Divina Galica had a narrow escape from injury when she crashed her Hesketh on the first day of unofficial practice for Sunday’s Argentina Grand Prix. She went off on one of the fastest parts of the course, a 150 m.p.h. bend, and wrecked one side of her car against the safety barrier.
“I was trying out some suspension modifications,” she said later. “The car just turned round on me. It was very quick, and there’s really no explanation. We are getting the spare car ready for practice tomorrow.” Miss Galica had been having trouble getting down to a competitive practice time, and her accident might make it difficult for her. She needs to improve by seven or eight seconds - a big margin - to reach a qualifying speed.
She has been in Buenos Aires for several days, and so far has not posted a lap speed that would qualify her for the race. Mario Andretti (John Player Lotus), James Hunt (McLaren), and Niki Lauda (Brabham Alfa Romeo) were among the fastest drivers yesterday in good conditions, with a light breeze taking a little of the heat out of the strong sun.
Miss Galica was not the only driver who went off the road.
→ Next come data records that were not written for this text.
(** Lines 59-61: [etr += _eigval[i]]. *)
Definition trace_loop (eigval : RealVectorValue) : R :=
  fold_left (fun etr i => etr + component eigval i) LIBMESH_DIM 0.

(** Lines 66-67: [total_strain += _etens[i] * _eigval[i]]. *)
Definition total_strain_loop (eigval : RealVectorValue) (eigvec : RankTwoTensor)
  : RankTwoTensor :=
  fold_left (fun acc i => add acc (scale_r (etens eigvec i) (component eigval i)))
            LIBMESH_DIM zero.

(** Lines 69-75: the diagonal fill of the three volumetric tensors; the
    factor [1/3] is an [int] quotient. *)
Definition vol_loop (etr etrpos etrneg : R)
  : RankTwoTensor * RankTwoTensor * RankTwoTensor :=
  fold_left (fun st i =>
    fold_left (fun st j =>
      let '(vol, volpos, volneg) := st in
      if Dim_eqb i j
      then (assign vol i j (IZR (int_div 1 3) * etr),
            assign volpos i j (IZR (int_div 1 3) * etrpos),
            assign volneg i j (IZR (int_div 1 3) * etrneg))
      else st) LIBMESH_DIM st)
    LIBMESH_DIM (zero, zero, zero).

(** Lines 88-92: [val += dev_strain(i,j) * dev_strain(j,i)], then
    [val *= mu]. *)
Definition val_loop (dev : RankTwoTensor) : R :=
  fold_left (fun val i =>
    fold_left (fun val j => val + entry dev i j * entry dev j i) LIBMESH_DIM val)
    LIBMESH_DIM 0.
Didier Pironi, the new member of the Tyrrell team, collected some catch fences on the right hand corner at the end of the pits, but damage was superficial.
Practice proper starts today with 24 starting places at stake for the 28 cars entered. It is already apparent that the winners will be those who pace themselves best on Sunday. Driving on the limit in this heat would, mean cars would be unlikely to survive two hours’ racing, even if the drivers did.
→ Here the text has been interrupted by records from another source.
(** X18. Jurisdiction-aware variant: for a crime type naming theft or fraud
    and an amount, the result is decided by the bracket of the amount
    between the thresholds found for the region: 6, 24 and 48 months from
    [large], [huge] and [especially_huge] on, whatever the injury level;
    below [large] the injury level, or the 12-month default, decides. *)
Theorem amount_brackets_1111
    (crime_type region : string) (a : Q) (injury_level : option string)
    (st : Thresholds)
    (Hcategory : Py.str_in "盗窃" crime_type = true
                 \/ Py.str_in "诈骗" crime_type = true)
    (Hst : SC1111.get_regional_standard region crime_type = Py.Returns st) :
  SC1111.calculate_base_sentence crime_type (Some a) injury_level region
  = Py.Returns
      (if Py.ltb a (inject_Z (large st)) then
         if Py.opt_str_eqb injury_level "轻伤" then 18
         else if Py.opt_str_eqb injury_level "重伤" then 60
         else 12
       else if Py.ltb a (inject_Z (huge st)) then 6
       else if Py.ltb a (inject_Z (especially_huge st)) then 24
       else 48).
Proof.
  pose proof (get_regional_standard_ascending _ _ _ Hst) as Hasc.
  pose proof (ascending_order_Q st Hasc) as (H0 & H1 & H2).
  assert (Hor : Py.str_in "盗窃" crime_type || Py.str_in "诈骗" crime_type = true).
  { apply orb_true_iff. exact Hcategory. }
  assert (Hlevel :
            SC1111.determine_amount_level a st
            = if Py.ltb a (inject_Z (large st)) then "较小"
              else if Py.ltb a (inject_Z (huge st)) then "较大"
              else if Py.ltb a (inject_Z (especially_huge st)) then "巨大"
              else "特别巨大").
  { unfold SC1111.determine_amount_level.
    repeat bracket_case;
      repeat match goal with
      | |- context [Py.geb ?x ?y] =>
          let E := fresh "Hge" in
          destruct (Py.geb x y) eqn:E;
          [apply geb_ge in E | apply geb_lt in E]
      end; try reflexivity; exfalso; lra. }
  unfold SC1111.calculate_base_sentence.
  rewrite Hor, Hst. cbn [Py.bind]. rewrite Hlevel.
  destruct (Py.str_in "盗窃" crime_type).
  - repeat bracket_case; reflexivity.
  - destruct Hcategory as [H | H]; [discriminate |]. rewrite H.
    repeat bracket_case; reflexivity.
Qed.

Lemma amount_brackets_1111_witness :
  (Py.str_in "盗窃" "盗窃罪" = true \/ Py.str_in "诈骗" "盗窃罪" = true)
  /\ SC1111.get_regional_standard "广东省深圳市" "盗窃罪"
     = Py.Returns (mkThresholds 3000 100000 500000)
  /\ SC1111.calculate_base_sentence "盗窃罪" (Some 120000%Q) (Some "重伤")
                                    "广东省深圳市"
     = Py.Returns 24.
Proof.
  assert (H1 : Py.str_in "盗窃" "盗窃罪" = true \/ Py.str_in "诈骗" "盗窃罪" = true)
    by (left; reflexivity).
  assert (H2 : SC1111.get_regional_standard "广东省深圳市" "盗窃罪"
               = Py.Returns (mkThresholds 3000 100000 500000)) by reflexivity.
  split; [exact H1 | split; [exact H2 |]].
  apply (amount_brackets_1111 "盗窃罪" "广东省深圳市" 120000 (Some "重伤") _ H1 H2).
Defined.

(** The base of this variant is not monotone in the amount: below the
    [large] threshold it is the 12-month default, from the threshold on
    it drops to the 6 months of the [large] bracket. *)
Example base_sentence_1111_drops_at_large :
  SC1111.calculate_base_sentence "盗窃罪" (Some 999%Q) None "default" = Py.Returns 12
  /\ SC1111.calculate_base_sentence "盗窃罪" (Some 1000%Q) None "default" = Py.Returns 6.
Proof. split; reflexivity. Qed.

Lemma base_sentence_1111_monotone_nonzero_witness :
  ~ (500 == 0)%Q /\ ~ (40000 == 0)%Q /\ (500 <= 40000)%Q
  /\ Cal1111.calculate_base_sentence (crime_name fraud) (Some 500%Q) None
     <= Cal1111.calculate_base_sentence (crime_name fraud) (Some 40000%Q) None.
Proof.
  assert (H1 : ~ (500 == 0)%Q) by (intro H; vm_compute in H; discriminate).
  assert (H2 : ~ (40000 == 0)%Q) by (intro H; vm_compute in H; discriminate).
  assert (H3 : (500 <= 40000)%Q) by (vm_compute; discriminate).
  split; [exact H1 | split; [exact H2 | split; [exact H3 |]]].
  apply (base_sentence_1111_monotone_nonzero fraud None 500 40000 H1 H2 H3).
Defined.

End BaseSentence1111More.

(* ================================================================== *)
(** * Properties of the src/1112 base sentence functions *)
(* ================================================================== *)

(** Split on the next amount test of the goal and drop impossible cases. *)
Ltac threshold_case :=
  match goal with
  | |- context [Py.geb ?x ?y] =>
      let E := fresh "Hth" in
      destruct (Py.geb x y) eqn:E;
      [apply geb_ge in E | apply geb_lt in E]
  | |- context [Py.ltb ?x ?y] =>
      let E := fresh "Hth" in
      destruct (Py.ltb x y) eqn:E;
      [apply ltb_lt in E | apply ltb_ge in E]
  end; cbn [andb]; try (exfalso; lra).

Section Scale.

Lemma scale_nonneg (present : bool) (factor : Q) (base : Z) :
  (0 <= factor)%Q -> 0 <= base -> 0 <= scale present factor base.
Proof.
  intros Hf Hb. unfold scale. destruct present; [| exact Hb].
  apply int_nonneg_ge0. apply Qmult_le_0_compat; [| exact Hf].
  change 0%Q with (inject_Z 0). now rewrite <- Zle_Qle.
Qed.

Lemma scale_mono (present : bool) (factor : Q) (b1 b2 : Z) :
  (0 <= factor)%Q -> 0 <= b1 -> b1 <= b2 ->
  scale present factor b1 <= scale present factor b2.
Proof.
  intros Hf H1 H12. unfold scale. destruct present; [| exact H12].
  rewrite Zle_Qle in H1, H12. change (inject_Z 0) with 0%Q in H1.
  apply int_mono_nonneg.
  - now apply Qmult_le_0_compat.
  - now apply Qmult_le_compat_r.
Qed.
Tyres have gone soggy within a few laps, not so much from the influence of the hot asphalt, as the absence of the usual stream of cool air to keep their working temperature correct
Lap times until now must be treated with caution, because yesterday’s tests were more in the nature of a shake-down. Brake pads must be bedded-in, the gloss abraded off new tyres water and oil run through engines to make sure things are done up, but already there are signs to show who will be fast and which teams have tpo worry about starting places.
The military remains the biggest worry to the Grand Prix Circus. Like many other things in Argentina. The track officials take second place to the masses of heavily armed soldiery who stand about, taking on roles usually the preserve of police at European tracks, or as in Britain, volunteer marshals.